## WORK REQUIRED
Give every line of the listing word for word, beginning at the first and including the line with "retryable_attr := Some true;" as the last.

** PROVIDED MATERIAL follows **

(** The chunks of the tileable that [_tile_head] returns, for an input
    with the chunks [inp_chunks]. *)
Definition _tile_head (fuel : nat) (inp_chunks : list chunk)
    : option (outcome (list chunk)) :=
  combine_loop fuel (map_chunks inp_chunks).
End TileHead.

End Sort.

(** ** Concrete subtasks and environments *)

Module Scenarios.
Import Execution.

(** The two-chunk graph A -> B of the spec's scenarios: A is fetched, B is
    computed from A.  The compute operand sizes its output from the store
    size of its input. *)
Definition fetch_A : Operand :=
  {| op_key := "fetch-A"; kind := Fetch; outputs := ["A"];
     retryable_attr := Some true; estimate_size := fun ctx => Ok ctx |}.

Definition compute_B (retryable : bool) : Operand :=
  {| op_key := "op-B"; kind := Compute; outputs := ["B"];
     retryable_attr := Some retryable;
     estimate_size := fun ctx =>
       match ctx !! "A" with
       | Some (store_size, _) => Ok (<["B" := (store_size, store_size)]> ctx)
       | None => Raise (Exc KeyError "A" [])
       end |}.

Definition chunk_A : Chunk := {| key := "A"; op := fetch_A |}.
Definition chunk_B (retryable : bool) : Chunk :=
  {| key := "B"; op := compute_B retryable |}.

Definition graph_A_B (retryable : bool) : ChunkGraph :=
  {| chunks := [chunk_A; chunk_B retryable];
     edges := [(0%nat, 1%nat)];
     topo := [0%nat; 1%nat];
     result_chunks := [chunk_B retryable] |}.

Definition subtask_S (retryable : bool) : Subtask :=
  {| subtask_id := "S"; session_id := "sess";
     chunk_graph := graph_A_B retryable;
     pure_depend_keys := []; update_meta_chunks := None;
     retryable := retryable |}.

Definition quota_req : list (quota_key * Z) := [(("sess", "S"), 300)].

Definition replies {A} (r : res A) : reply A :=
  {| cancelled_meanwhile := false; answer := r |}.

Definition succeeded_result : SubtaskResult :=
  {| status := succeeded; progress := 1%Qc; error := None;
     result_traceback := None; data_size := Some 250 |}.

(** Every call returns; slot 7 is acquired. *)
Definition happy : run_env :=
  {| on_request_batch_quota := replies (Ok tt);
     on_acquire_free_slot := replies (Ok 7);
     on_run_subtask_in_slot := replies (Ok succeeded_result);
     on_cancel_subtask_in_slot := replies (Ok tt);
     on_kill_slot := replies (Ok tt);
     on_get_slot_address := replies (Ok "sub-pool-7");
     on_wait_actor_pool_recovered := replies (Ok tt);
     on_get_subtask_slot := replies (Ok None);
     on_release_free_slot := replies (Ok tt);
     on_release_quotas := replies (Ok tt) |}.

Definition conn_reset : exn := Exc OSError "conn reset" ["run_subtask_in_slot"].

(** The run in the slot fails with an [OSError]. *)
Definition run_fails : run_env :=
  {| on_request_batch_quota := replies (Ok tt);
     on_acquire_free_slot := replies (Ok 7);
     on_run_subtask_in_slot := replies (Raise conn_reset);
     on_cancel_subtask_in_slot := replies (Ok tt);
     on_kill_slot := replies (Ok tt);
     on_get_slot_address := replies (Ok "sub-pool-7");
     on_wait_actor_pool_recovered := replies (Ok tt);
     on_get_subtask_slot := replies (Ok None);
     on_release_free_slot := replies (Ok tt);
     on_release_quotas := replies (Ok tt) |}.

Definition task_cancelled : exn := Exc CancelledError "" [].

(** The subtask ran; the task is cancelled while the [finally] block waits
    for [release_free_slot]. *)
Definition cancelled_in_release : run_env :=
  {| on_request_batch_quota := replies (Ok tt);
     on_acquire_free_slot := replies (Ok 7);
     on_run_subtask_in_slot := replies (Ok succeeded_result);
     on_cancel_subtask_in_slot := replies (Ok tt);
     on_kill_slot := replies (Ok tt);
     on_get_slot_address := replies (Ok "sub-pool-7");
     on_wait_actor_pool_recovered := replies (Ok tt);
     on_get_subtask_slot := replies (Ok None);
     on_release_free_slot :=
       {| cancelled_meanwhile := true; answer := Raise task_cancelled |};
     on_release_quotas := replies (Ok tt) |}.

(** The task is cancelled while it waits for its quota. *)
Definition cancelled_in_quota : run_env :=
  {| on_request_batch_quota :=
       {| cancelled_meanwhile := true; answer := Raise task_cancelled |};
     on_acquire_free_slot := replies (Ok 7);
     on_run_subtask_in_slot := replies (Ok succeeded_result);
     on_cancel_subtask_in_slot := replies (Ok tt);
     on_kill_slot := replies (Ok tt);
     on_get_slot_address := replies (Ok "sub-pool-7");
     on_wait_actor_pool_recovered := replies (Ok tt);
     on_get_subtask_slot := replies (Ok None);
     on_release_free_slot := replies (Ok tt);
     on_release_quotas := replies (Ok tt) |}.

(** Both look-ups of [_retry_run_subtask] return and the table holds the
    subtask. *)
Definition refs_found : refs_env :=
  {| on_quota_ref := replies (Ok tt);
     on_slot_manager_ref := replies (Ok tt);
     table_holds_subtask := true |}.

Definition actor_lost : exn := Exc OSError "actor lost" ["_get_slot_manager_ref"].

(** The look-up of the slot manager fails. *)
Definition slot_manager_not_found : refs_env :=
  {| on_quota_ref := replies (Ok tt);
     on_slot_manager_ref := replies (Raise actor_lost);
     table_holds_subtask := true |}.

Definition world_with (max_retries : Z) : world :=
  new_world (new_SubtaskExecutionInfo "numa-0" "supervisor" max_retries).

(** [_run_subtask_once] of the subtask S on band numa-0. *)
Definition run_once (retryable : bool) (env : nat -> run_env) : M world SubtaskResult :=
  _run_subtask_once (subtask_S retryable) "numa-0" "worker" quota_req env.

(** The input sizes of scenario 1, and a subtask that only fetches A. *)
Definition sizes_A : gmap string (Z * Z) := {["A" := (100, 200)]}.

Definition graph_A : ChunkGraph :=
  {| chunks := [chunk_A]; edges := []; topo := [0%nat]; result_chunks := [chunk_A] |}.

Definition subtask_fetch_only : Subtask :=
  {| subtask_id := "F"; session_id := "sess"; chunk_graph := graph_A;
     pure_depend_keys := []; update_meta_chunks := None; retryable := true |}.

(** Scenario 1 in the processor: A is loaded, B is computed and stored, the
    put gives B the sizes (150, 250) and the object id obj-B. *)
Definition stored_B : Processor.dict Z * Processor.dict Z * Processor.dict string :=
  ([(Processor.StrKey "B", 150)], [(Processor.StrKey "B", 250)],
   [(Processor.StrKey "B", "obj-B")]).

Definition proc_happy : Processor.proc_env :=
  {| Processor.on_optimize := Ok (graph_A_B true);
     Processor.input_data_keys := [(Processor.StrKey "A", false)];
     Processor.on_storage_get_batch := Ok tt;
     Processor.on_execute_graph := Ok tt;
     Processor.on_unpin_batch := Ok tt;
     Processor.on_shuffle_unpin_batch := Ok tt;
     Processor.on_store_data := Ok stored_B;
     Processor.on_set_chunk_meta := Ok tt;
     Processor.on_notify := Ok tt;
     Processor.on_report_progress := Raise (Exc CancelledError "" []) |}.

(** The execution of the graph fails. *)
Definition proc_execute_fails : Processor.proc_env :=
  {| Processor.on_optimize := Ok (graph_A_B true);
     Processor.input_data_keys := [(Processor.StrKey "A", false)];
     Processor.on_storage_get_batch := Ok tt;
     Processor.on_execute_graph :=
       Raise (ExecErr (Exc ValueError "bad value" ["execute"]) ["execute"]);
     Processor.on_unpin_batch := Ok tt;
     Processor.on_shuffle_unpin_batch := Ok tt;
     Processor.on_store_data := Ok stored_B;
     Processor.on_set_chunk_meta := Ok tt;
     Processor.on_notify := Ok tt;
     Processor.on_report_progress := Raise (Exc CancelledError "" []) |}.






End Scenarios.

(** ** More concrete subtasks and environments *)

Module Cases.
Import Execution Coordinator.

(** The task is cancelled while the subtask runs in slot 7, and the
    request to cancel the subtask in the slot times out. *)
Definition cancel_times_out : run_env :=
  {| on_request_batch_quota := Scenarios.replies (Ok tt);
     on_acquire_free_slot := Scenarios.replies (Ok 7);
     on_run_subtask_in_slot :=
       {| cancelled_meanwhile := true; answer := Raise Scenarios.task_cancelled |};
     on_cancel_subtask_in_slot :=
       Scenarios.replies (Raise (Exc TimeoutError "" ["wait_for"]));
     on_kill_slot := Scenarios.replies (Ok tt);
     on_get_slot_address := Scenarios.replies (Ok "sub-pool-7");
     on_wait_actor_pool_recovered := Scenarios.replies (Ok tt);
     on_get_subtask_slot := Scenarios.replies (Ok None);
     on_release_free_slot := Scenarios.replies (Ok tt);
     on_release_quotas := Scenarios.replies (Ok tt) |}.

(** A reducer: C is computed from the fetched chunk A and from the pieces
    that two mappers made for it, which the chunk R stands for. *)
Definition fetch_shuffle_R : Operand :=
  {| op_key := "fetch-shuffle-R"; kind := FetchShuffle; outputs := ["R"];
     retryable_attr := None; estimate_size := fun ctx => Ok ctx |}.

Definition reduce_C : Operand :=
  {| op_key := "op-C"; kind := Compute; outputs := ["C"];
     retryable_attr := None;
     estimate_size := fun ctx => Ok (<["C" := (10, 10)]> ctx) |}.

Definition chunk_R : Chunk := {| key := "R"; op := fetch_shuffle_R |}.
Definition chunk_C : Chunk := {| key := "C"; op := reduce_C |}.

Definition graph_reduce : ChunkGraph :=
  {| chunks := [Scenarios.chunk_A; chunk_R; chunk_C];
     edges := [(0%nat, 2%nat); (1%nat, 2%nat)];
     topo := [0%nat; 1%nat; 2%nat];
     result_chunks := [chunk_C] |}.

Definition subtask_reduce : Subtask :=
  {| subtask_id := "T"; session_id := "sess"; chunk_graph := graph_reduce;
     pure_depend_keys := []; update_meta_chunks := None; retryable := true |}.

** End of PROVIDED MATERIAL **

## RESULT FOR THIS EXERCISE
(** The chunks of the tileable that [_tile_head] returns, for an input
    with the chunks [inp_chunks]. *)
Definition _tile_head (fuel : nat) (inp_chunks : list chunk)
    : option (outcome (list chunk)) :=
  combine_loop fuel (map_chunks inp_chunks).
End TileHead.

End Sort.

(** ** Concrete subtasks and environments *)

Module Scenarios.
Import Execution.

(** The two-chunk graph A -> B of the spec's scenarios: A is fetched, B is
    computed from A.  The compute operand sizes its output from the store
    size of its input. *)
Definition fetch_A : Operand :=
  {| op_key := "fetch-A"; kind := Fetch; outputs := ["A"];
     retryable_attr := Some true; estimate_size := fun ctx => Ok ctx |}.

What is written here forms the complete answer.